**TASK OBJECTIVE:** From the data below, retype exactly the lines starting with the one that contains "(** The [for" and ending with the one that contains "Inductive Kind := SYNC", both included.

Collected data:
<<<<

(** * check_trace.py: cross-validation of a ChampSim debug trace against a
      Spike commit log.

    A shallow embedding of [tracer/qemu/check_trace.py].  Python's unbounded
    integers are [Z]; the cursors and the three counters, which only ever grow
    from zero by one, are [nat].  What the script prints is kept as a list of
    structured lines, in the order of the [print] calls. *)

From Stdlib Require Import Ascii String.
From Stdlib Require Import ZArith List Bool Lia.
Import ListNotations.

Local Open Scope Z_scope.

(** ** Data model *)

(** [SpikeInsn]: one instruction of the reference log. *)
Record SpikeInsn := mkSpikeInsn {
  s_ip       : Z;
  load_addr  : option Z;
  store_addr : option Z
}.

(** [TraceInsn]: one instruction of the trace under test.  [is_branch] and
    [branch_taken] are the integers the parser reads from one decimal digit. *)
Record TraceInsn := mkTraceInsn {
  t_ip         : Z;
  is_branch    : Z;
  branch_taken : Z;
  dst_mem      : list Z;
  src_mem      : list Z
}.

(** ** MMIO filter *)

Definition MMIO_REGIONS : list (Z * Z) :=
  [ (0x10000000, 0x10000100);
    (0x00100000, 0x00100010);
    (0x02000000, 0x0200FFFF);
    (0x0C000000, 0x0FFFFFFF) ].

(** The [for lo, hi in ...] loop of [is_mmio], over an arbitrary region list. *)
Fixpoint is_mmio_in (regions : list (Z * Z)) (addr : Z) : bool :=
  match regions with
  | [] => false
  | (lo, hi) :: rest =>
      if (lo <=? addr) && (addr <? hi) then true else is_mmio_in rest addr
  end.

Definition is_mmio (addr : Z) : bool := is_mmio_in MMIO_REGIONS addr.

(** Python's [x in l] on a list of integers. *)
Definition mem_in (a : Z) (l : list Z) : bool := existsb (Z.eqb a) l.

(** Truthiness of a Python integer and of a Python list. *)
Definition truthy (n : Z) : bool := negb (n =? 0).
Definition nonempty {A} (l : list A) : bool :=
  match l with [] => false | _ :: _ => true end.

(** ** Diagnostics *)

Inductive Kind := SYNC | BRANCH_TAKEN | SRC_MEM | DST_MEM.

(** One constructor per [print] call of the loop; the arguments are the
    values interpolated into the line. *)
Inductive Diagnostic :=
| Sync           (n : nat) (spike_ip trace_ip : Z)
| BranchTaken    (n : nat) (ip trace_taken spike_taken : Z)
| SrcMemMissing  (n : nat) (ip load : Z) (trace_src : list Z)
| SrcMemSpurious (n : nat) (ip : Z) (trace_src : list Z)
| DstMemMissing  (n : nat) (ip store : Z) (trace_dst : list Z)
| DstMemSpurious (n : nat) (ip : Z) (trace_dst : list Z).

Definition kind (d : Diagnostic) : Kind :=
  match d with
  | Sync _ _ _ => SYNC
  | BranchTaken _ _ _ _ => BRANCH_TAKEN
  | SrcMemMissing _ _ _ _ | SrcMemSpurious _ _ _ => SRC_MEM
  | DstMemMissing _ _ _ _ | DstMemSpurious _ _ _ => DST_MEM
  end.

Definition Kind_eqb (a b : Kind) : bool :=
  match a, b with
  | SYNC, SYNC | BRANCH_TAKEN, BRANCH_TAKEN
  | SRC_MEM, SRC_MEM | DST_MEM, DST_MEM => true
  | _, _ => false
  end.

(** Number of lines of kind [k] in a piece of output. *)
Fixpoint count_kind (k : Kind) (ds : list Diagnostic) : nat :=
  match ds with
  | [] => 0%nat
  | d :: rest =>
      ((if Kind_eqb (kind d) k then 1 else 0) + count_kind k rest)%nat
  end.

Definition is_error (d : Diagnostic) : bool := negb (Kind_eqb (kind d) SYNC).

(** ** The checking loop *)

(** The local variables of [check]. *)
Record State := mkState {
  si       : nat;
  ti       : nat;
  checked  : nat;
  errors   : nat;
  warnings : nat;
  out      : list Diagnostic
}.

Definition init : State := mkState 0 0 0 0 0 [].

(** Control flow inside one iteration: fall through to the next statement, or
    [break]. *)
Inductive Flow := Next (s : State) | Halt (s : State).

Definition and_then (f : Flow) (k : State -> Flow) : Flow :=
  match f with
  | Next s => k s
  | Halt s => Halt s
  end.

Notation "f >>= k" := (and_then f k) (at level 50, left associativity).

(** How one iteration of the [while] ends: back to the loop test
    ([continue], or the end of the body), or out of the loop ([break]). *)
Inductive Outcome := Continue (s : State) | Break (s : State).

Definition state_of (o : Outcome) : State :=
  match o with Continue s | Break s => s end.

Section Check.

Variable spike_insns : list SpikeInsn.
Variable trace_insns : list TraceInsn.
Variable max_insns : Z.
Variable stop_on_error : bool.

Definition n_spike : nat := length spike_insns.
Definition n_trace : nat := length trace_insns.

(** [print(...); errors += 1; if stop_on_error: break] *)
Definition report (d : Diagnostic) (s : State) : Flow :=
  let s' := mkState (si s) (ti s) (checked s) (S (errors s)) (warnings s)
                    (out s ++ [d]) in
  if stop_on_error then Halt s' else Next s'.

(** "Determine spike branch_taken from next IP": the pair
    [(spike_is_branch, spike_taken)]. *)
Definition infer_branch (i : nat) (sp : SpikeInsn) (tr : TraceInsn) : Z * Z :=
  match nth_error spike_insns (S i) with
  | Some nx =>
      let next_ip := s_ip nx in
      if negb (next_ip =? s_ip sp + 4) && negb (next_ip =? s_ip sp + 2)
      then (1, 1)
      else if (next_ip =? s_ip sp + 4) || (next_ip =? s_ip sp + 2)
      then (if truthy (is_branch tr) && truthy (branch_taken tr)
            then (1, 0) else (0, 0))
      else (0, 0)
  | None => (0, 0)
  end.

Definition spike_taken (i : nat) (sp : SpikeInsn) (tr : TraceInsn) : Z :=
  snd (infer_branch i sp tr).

>>>>
<<<<

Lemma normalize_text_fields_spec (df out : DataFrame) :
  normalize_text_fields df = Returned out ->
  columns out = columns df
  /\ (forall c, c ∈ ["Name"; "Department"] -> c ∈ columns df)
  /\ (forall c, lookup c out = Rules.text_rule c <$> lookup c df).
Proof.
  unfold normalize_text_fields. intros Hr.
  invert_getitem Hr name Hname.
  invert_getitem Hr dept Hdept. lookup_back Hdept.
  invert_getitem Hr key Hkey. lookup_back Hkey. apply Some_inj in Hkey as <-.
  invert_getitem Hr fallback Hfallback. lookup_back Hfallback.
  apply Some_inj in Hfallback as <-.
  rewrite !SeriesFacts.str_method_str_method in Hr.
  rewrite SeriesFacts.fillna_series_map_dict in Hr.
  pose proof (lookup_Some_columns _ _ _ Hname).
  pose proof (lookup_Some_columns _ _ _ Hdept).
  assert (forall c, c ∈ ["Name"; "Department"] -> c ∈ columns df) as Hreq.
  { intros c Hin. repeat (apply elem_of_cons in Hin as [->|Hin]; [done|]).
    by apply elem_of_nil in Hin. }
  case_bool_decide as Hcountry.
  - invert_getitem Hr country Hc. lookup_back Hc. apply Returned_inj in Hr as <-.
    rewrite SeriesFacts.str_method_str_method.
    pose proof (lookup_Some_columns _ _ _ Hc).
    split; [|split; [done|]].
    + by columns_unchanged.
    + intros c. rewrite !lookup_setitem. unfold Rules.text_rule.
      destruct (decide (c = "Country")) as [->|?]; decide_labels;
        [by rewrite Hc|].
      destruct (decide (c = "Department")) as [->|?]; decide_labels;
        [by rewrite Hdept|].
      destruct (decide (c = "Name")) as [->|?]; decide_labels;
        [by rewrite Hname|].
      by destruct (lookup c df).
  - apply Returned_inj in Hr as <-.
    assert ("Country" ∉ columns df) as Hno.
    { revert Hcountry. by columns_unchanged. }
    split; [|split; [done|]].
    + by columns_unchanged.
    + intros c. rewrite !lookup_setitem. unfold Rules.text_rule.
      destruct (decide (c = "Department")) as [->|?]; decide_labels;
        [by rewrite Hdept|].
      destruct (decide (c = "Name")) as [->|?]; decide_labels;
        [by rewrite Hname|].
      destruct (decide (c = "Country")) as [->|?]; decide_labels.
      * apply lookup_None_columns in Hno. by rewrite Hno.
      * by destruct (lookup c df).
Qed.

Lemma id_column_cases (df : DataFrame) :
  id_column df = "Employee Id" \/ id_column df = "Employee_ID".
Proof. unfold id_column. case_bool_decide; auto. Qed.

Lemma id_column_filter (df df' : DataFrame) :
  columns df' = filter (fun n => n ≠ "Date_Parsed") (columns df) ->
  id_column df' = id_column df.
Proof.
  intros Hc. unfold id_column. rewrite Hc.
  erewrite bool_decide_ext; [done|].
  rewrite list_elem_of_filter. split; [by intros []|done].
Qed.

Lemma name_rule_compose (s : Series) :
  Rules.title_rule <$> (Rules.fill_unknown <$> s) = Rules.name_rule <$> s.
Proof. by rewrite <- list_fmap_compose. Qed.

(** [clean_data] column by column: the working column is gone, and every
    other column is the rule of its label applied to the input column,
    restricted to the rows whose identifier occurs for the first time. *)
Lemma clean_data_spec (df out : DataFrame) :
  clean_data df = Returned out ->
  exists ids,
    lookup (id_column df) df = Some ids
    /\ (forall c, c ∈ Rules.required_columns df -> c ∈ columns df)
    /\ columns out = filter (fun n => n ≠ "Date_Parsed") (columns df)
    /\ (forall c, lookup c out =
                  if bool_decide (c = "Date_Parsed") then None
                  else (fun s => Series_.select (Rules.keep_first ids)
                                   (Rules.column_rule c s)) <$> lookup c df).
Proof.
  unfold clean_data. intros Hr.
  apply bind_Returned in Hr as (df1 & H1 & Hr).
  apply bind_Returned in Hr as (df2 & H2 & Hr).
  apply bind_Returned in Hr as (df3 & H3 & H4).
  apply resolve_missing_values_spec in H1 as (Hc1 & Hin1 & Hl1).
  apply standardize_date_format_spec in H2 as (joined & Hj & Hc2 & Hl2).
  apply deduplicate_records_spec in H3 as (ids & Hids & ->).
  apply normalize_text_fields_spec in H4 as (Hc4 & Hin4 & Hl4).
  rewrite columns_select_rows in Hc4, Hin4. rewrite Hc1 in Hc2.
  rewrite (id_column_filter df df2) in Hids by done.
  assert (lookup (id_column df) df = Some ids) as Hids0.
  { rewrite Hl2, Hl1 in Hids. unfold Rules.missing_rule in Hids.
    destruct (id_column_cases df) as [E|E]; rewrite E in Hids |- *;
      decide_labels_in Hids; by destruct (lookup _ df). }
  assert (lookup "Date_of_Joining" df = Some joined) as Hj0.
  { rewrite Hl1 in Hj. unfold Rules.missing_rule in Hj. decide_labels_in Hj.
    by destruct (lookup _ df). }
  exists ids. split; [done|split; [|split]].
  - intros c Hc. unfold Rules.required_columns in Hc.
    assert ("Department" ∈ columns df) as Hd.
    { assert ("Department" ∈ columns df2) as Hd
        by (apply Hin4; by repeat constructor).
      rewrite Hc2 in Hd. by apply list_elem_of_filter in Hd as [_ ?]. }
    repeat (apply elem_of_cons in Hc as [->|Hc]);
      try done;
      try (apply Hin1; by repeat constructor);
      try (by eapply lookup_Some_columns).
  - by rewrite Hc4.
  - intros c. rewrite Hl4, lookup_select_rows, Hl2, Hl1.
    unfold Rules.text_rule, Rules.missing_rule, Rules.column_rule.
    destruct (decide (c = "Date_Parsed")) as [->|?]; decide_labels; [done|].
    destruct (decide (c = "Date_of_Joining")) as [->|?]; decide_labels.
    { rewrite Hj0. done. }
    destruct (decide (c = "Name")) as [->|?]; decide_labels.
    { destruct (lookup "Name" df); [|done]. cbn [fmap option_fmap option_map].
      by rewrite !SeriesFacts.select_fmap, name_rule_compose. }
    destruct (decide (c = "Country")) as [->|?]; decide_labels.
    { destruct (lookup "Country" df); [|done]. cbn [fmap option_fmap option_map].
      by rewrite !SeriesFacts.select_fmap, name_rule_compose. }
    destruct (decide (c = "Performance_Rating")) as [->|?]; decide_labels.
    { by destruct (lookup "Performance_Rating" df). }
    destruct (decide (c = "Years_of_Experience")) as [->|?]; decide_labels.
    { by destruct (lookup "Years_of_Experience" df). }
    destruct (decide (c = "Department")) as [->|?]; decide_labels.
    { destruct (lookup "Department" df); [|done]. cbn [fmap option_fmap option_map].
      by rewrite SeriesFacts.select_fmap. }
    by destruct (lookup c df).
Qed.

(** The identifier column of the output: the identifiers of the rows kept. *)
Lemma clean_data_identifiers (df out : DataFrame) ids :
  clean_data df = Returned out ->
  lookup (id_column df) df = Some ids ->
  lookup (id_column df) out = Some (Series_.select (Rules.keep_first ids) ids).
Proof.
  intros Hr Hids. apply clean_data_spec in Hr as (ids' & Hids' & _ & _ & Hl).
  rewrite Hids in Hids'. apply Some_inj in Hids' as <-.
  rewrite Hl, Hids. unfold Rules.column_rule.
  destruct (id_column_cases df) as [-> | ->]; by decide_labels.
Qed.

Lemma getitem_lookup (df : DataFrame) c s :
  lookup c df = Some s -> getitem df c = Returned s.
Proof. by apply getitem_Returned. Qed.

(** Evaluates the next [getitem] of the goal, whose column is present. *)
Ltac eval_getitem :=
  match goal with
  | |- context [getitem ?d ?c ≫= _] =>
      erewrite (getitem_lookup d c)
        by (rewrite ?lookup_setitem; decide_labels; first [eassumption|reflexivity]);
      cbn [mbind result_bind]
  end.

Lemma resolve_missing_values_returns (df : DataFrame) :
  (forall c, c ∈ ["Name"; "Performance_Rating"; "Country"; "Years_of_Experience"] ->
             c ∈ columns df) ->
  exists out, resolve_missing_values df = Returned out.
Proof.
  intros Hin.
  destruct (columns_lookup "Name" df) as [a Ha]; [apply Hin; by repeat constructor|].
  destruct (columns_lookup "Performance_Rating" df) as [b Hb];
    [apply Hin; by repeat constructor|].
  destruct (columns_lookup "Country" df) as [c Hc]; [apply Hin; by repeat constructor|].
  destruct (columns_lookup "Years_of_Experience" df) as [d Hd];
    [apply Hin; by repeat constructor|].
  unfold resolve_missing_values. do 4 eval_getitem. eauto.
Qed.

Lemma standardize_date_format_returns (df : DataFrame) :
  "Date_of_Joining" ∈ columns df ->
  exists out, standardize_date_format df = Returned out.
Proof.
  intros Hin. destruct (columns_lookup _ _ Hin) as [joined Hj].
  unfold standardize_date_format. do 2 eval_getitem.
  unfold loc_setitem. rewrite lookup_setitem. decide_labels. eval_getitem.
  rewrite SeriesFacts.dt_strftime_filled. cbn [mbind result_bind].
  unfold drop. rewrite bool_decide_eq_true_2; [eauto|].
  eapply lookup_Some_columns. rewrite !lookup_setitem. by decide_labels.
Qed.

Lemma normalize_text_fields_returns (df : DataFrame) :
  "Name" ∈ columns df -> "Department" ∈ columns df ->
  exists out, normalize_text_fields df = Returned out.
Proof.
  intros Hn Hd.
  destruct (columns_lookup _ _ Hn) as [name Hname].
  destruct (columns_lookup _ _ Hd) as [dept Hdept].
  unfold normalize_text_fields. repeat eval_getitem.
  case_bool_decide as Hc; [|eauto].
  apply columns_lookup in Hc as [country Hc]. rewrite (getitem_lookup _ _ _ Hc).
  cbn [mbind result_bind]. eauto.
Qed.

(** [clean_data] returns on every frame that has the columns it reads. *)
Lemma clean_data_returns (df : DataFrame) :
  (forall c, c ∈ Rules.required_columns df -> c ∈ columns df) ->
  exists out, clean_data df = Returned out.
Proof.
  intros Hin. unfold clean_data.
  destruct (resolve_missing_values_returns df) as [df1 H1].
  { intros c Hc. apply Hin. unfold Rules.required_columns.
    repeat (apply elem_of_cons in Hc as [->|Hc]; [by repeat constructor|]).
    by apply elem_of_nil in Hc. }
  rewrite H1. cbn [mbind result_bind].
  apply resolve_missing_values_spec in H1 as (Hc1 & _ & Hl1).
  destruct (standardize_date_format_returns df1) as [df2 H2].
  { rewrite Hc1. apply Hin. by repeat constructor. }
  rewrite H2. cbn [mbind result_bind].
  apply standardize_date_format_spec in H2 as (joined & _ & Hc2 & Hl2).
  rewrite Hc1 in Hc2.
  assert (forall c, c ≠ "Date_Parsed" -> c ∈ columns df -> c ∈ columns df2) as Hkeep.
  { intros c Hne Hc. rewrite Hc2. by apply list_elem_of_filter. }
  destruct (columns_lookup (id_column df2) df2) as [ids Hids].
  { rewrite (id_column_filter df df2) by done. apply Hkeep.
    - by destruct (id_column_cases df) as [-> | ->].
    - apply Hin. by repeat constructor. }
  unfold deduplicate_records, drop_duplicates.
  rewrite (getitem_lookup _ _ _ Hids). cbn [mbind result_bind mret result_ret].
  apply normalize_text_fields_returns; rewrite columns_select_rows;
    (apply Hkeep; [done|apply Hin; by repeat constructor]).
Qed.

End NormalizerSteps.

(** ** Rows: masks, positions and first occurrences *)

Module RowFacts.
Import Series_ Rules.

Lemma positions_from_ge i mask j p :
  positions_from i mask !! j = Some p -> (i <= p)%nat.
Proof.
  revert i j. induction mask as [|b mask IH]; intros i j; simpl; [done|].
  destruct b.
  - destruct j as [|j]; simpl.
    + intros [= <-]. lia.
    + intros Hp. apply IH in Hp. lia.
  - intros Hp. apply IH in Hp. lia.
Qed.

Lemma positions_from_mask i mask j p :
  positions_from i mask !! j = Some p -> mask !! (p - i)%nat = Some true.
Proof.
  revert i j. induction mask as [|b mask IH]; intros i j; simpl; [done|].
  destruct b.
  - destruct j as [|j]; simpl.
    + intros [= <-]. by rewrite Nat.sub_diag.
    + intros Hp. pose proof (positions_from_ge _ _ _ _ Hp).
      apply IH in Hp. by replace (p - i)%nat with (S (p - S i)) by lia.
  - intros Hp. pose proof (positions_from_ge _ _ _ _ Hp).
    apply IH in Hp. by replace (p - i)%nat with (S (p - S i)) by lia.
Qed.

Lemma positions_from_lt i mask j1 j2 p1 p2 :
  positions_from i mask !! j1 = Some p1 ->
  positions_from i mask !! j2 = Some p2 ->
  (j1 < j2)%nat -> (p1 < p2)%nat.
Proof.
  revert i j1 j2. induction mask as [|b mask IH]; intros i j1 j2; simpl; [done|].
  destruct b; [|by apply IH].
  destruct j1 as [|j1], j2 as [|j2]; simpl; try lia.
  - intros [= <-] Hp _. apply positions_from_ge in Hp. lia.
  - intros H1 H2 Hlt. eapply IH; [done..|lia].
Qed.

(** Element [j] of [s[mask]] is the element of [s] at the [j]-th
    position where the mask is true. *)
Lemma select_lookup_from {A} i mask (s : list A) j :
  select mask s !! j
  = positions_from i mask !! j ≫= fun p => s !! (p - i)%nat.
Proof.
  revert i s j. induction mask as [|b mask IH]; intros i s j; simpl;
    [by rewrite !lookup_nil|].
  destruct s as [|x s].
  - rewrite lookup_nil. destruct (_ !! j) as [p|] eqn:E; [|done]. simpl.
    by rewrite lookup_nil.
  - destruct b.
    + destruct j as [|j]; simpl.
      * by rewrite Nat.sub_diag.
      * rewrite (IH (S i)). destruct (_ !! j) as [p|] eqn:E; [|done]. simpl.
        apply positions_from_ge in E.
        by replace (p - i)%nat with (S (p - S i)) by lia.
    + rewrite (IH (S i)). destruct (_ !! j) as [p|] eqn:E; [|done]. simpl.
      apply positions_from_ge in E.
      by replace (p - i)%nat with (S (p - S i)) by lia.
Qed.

>>>>
<<<<

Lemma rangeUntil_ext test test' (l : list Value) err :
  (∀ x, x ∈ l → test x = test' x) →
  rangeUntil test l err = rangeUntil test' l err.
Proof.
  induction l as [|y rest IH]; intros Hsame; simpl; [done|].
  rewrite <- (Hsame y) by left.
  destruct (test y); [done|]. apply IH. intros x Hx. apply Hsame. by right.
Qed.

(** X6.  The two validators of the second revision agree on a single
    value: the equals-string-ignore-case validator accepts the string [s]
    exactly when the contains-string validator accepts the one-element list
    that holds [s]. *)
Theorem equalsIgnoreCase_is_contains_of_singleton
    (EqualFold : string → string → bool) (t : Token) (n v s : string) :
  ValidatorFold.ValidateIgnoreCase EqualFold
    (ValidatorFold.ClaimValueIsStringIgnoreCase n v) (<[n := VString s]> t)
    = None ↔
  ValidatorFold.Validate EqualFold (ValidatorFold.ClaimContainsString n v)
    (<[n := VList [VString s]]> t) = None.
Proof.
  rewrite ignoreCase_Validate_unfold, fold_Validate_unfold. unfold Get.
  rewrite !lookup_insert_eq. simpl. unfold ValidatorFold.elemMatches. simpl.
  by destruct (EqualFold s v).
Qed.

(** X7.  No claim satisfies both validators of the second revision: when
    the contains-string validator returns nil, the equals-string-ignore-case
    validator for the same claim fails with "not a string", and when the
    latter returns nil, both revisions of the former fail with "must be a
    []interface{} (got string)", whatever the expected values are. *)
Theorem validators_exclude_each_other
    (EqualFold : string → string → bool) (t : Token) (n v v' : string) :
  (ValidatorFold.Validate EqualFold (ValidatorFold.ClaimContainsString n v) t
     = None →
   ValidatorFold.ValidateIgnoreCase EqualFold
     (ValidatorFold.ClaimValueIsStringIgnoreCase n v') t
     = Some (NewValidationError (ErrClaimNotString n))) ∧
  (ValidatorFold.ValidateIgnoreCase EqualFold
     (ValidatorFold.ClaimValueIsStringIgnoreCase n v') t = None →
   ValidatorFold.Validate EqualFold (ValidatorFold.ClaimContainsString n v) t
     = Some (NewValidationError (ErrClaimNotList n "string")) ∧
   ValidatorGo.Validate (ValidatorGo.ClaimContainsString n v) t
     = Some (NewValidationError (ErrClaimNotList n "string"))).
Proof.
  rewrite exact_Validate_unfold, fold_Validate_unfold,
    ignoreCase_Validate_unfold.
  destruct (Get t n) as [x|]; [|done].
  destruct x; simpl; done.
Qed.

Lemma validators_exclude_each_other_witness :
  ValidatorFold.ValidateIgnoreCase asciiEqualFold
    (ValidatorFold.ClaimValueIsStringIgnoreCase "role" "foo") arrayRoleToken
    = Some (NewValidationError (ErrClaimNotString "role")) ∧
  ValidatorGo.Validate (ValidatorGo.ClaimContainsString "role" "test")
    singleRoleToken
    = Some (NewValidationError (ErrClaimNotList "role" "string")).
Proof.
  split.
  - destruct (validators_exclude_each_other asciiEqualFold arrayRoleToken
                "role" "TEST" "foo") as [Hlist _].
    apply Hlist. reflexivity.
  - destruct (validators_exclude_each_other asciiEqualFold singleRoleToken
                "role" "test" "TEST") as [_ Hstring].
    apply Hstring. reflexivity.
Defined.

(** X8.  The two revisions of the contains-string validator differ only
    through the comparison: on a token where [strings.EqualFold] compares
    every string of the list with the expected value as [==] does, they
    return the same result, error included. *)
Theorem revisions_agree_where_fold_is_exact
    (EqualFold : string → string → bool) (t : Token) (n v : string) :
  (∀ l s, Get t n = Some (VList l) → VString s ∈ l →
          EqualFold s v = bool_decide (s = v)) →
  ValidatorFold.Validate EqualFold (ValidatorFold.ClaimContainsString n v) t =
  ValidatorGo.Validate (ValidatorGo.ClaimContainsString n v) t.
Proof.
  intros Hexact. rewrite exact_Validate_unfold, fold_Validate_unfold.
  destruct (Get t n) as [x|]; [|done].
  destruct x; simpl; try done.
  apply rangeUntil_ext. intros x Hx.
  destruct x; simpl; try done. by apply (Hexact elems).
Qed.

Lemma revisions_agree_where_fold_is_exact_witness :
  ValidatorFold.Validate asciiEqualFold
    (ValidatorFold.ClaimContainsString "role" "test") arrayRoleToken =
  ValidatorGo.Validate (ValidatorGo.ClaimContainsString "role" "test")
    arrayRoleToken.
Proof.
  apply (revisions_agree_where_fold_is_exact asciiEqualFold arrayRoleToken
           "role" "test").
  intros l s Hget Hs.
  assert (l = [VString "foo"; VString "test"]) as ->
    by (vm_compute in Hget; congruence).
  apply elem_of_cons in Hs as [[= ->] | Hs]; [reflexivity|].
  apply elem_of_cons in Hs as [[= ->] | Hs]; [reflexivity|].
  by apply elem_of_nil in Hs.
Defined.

>>>>

**SOLUTION FOR THIS PROBLEM:**
(** The [for lo, hi in ...] loop of [is_mmio], over an arbitrary region list. *)
Fixpoint is_mmio_in (regions : list (Z * Z)) (addr : Z) : bool :=
  match regions with
  | [] => false
  | (lo, hi) :: rest =>
      if (lo <=? addr) && (addr <? hi) then true else is_mmio_in rest addr
  end.

Definition is_mmio (addr : Z) : bool := is_mmio_in MMIO_REGIONS addr.

(** Python's [x in l] on a list of integers. *)
Definition mem_in (a : Z) (l : list Z) : bool := existsb (Z.eqb a) l.

(** Truthiness of a Python integer and of a Python list. *)
Definition truthy (n : Z) : bool := negb (n =? 0).
Definition nonempty {A} (l : list A) : bool :=
  match l with [] => false | _ :: _ => true end.

(** ** Diagnostics *)

Inductive Kind := SYNC | BRANCH_TAKEN | SRC_MEM | DST_MEM.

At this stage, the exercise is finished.